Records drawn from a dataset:
- - - - - - -

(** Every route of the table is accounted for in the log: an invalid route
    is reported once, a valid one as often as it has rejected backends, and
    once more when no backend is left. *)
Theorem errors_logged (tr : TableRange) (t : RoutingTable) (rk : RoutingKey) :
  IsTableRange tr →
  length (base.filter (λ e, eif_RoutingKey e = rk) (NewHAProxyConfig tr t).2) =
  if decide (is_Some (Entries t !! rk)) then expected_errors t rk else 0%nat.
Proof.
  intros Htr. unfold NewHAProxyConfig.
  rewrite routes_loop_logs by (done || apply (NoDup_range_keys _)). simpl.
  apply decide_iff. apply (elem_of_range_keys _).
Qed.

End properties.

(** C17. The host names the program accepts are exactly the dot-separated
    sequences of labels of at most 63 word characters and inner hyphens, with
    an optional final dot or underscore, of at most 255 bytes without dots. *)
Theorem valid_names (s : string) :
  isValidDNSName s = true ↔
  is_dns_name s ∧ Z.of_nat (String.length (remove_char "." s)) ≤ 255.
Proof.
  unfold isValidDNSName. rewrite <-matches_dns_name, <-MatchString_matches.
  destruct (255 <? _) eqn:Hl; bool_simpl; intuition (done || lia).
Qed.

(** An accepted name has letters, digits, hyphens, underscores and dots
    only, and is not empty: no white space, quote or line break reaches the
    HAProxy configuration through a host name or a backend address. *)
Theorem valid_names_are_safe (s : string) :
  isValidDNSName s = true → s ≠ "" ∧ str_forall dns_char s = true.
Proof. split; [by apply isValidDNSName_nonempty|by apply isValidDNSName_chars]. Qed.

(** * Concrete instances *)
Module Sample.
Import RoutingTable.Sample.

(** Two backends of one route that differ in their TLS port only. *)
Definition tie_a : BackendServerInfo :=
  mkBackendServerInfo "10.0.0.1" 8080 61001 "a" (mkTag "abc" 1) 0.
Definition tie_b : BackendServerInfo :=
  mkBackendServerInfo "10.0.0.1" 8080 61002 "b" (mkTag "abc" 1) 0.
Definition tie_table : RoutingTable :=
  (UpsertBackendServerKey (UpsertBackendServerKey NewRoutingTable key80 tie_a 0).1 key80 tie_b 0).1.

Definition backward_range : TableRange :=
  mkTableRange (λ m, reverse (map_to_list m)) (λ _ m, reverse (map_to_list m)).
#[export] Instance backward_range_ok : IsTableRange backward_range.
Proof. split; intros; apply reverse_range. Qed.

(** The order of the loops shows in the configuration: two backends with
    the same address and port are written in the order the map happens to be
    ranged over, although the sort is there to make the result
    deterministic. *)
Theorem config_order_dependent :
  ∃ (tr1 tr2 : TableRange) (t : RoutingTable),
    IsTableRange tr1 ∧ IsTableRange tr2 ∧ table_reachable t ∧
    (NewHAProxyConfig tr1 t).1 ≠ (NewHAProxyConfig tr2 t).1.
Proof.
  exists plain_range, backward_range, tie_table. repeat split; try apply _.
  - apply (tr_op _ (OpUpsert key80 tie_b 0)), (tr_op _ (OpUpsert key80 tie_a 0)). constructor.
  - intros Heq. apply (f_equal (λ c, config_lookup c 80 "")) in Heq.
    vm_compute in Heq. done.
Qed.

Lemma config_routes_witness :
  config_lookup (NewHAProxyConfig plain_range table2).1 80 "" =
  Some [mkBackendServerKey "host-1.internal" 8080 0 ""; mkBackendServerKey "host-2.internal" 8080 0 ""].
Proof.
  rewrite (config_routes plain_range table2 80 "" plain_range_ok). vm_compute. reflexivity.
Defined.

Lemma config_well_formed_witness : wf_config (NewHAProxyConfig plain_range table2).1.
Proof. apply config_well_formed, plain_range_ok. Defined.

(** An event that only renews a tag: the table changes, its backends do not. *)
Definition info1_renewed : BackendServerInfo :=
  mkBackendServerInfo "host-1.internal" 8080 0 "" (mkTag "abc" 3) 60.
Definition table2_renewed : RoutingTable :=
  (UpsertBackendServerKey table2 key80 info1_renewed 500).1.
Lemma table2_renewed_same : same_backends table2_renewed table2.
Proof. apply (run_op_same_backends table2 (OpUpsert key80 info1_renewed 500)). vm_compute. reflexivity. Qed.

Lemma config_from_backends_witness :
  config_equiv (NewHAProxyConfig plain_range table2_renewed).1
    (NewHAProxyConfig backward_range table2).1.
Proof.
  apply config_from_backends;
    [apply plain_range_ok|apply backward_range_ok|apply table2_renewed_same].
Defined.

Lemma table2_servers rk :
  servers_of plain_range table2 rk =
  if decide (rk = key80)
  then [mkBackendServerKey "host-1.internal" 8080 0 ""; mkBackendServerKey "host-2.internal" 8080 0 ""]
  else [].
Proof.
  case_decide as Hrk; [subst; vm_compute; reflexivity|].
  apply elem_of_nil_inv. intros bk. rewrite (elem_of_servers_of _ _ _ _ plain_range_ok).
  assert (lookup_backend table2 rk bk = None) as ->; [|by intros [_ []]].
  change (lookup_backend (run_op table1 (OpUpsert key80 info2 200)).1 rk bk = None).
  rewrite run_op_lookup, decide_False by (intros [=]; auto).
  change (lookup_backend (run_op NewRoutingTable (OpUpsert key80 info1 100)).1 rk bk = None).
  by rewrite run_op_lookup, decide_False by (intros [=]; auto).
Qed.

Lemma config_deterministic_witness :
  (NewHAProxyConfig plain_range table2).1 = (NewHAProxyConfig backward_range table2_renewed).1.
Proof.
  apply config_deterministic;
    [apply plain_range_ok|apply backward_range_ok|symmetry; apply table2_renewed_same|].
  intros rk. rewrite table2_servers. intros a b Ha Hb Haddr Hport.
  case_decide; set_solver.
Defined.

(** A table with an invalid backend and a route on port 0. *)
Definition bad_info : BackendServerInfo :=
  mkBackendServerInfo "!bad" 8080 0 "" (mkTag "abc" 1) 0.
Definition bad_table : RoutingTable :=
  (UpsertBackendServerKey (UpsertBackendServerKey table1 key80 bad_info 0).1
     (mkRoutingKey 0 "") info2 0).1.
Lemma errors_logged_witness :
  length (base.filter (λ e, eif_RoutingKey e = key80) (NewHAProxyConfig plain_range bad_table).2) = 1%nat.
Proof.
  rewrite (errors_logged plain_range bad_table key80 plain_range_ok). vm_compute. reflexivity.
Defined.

- - - - - - -

Exercise prompt
Go to the line with "- apply (tr_op" in the entries above and repeat every line from there through the line with "apply elem_of_nil_inv. intros", exactly and with no other text.

Answer to this task
  - apply (tr_op _ (OpUpsert key80 tie_b 0)), (tr_op _ (OpUpsert key80 tie_a 0)). constructor.
  - intros Heq. apply (f_equal (λ c, config_lookup c 80 "")) in Heq.
    vm_compute in Heq. done.
Qed.

Lemma config_routes_witness :
  config_lookup (NewHAProxyConfig plain_range table2).1 80 "" =
  Some [mkBackendServerKey "host-1.internal" 8080 0 ""; mkBackendServerKey "host-2.internal" 8080 0 ""].
Proof.
  rewrite (config_routes plain_range table2 80 "" plain_range_ok). vm_compute. reflexivity.
Defined.

Lemma config_well_formed_witness : wf_config (NewHAProxyConfig plain_range table2).1.
Proof. apply config_well_formed, plain_range_ok. Defined.

(** An event that only renews a tag: the table changes, its backends do not. *)
Definition info1_renewed : BackendServerInfo :=
  mkBackendServerInfo "host-1.internal" 8080 0 "" (mkTag "abc" 3) 60.
Definition table2_renewed : RoutingTable :=
  (UpsertBackendServerKey table2 key80 info1_renewed 500).1.
Lemma table2_renewed_same : same_backends table2_renewed table2.
Proof. apply (run_op_same_backends table2 (OpUpsert key80 info1_renewed 500)). vm_compute. reflexivity. Qed.

Lemma config_from_backends_witness :
  config_equiv (NewHAProxyConfig plain_range table2_renewed).1
    (NewHAProxyConfig backward_range table2).1.
Proof.
  apply config_from_backends;
    [apply plain_range_ok|apply backward_range_ok|apply table2_renewed_same].
Defined.

Lemma table2_servers rk :
  servers_of plain_range table2 rk =
  if decide (rk = key80)
  then [mkBackendServerKey "host-1.internal" 8080 0 ""; mkBackendServerKey "host-2.internal" 8080 0 ""]
  else [].
Proof.
  case_decide as Hrk; [subst; vm_compute; reflexivity|].
  apply elem_of_nil_inv. intros bk. rewrite (elem_of_servers_of _ _ _ _ plain_range_ok).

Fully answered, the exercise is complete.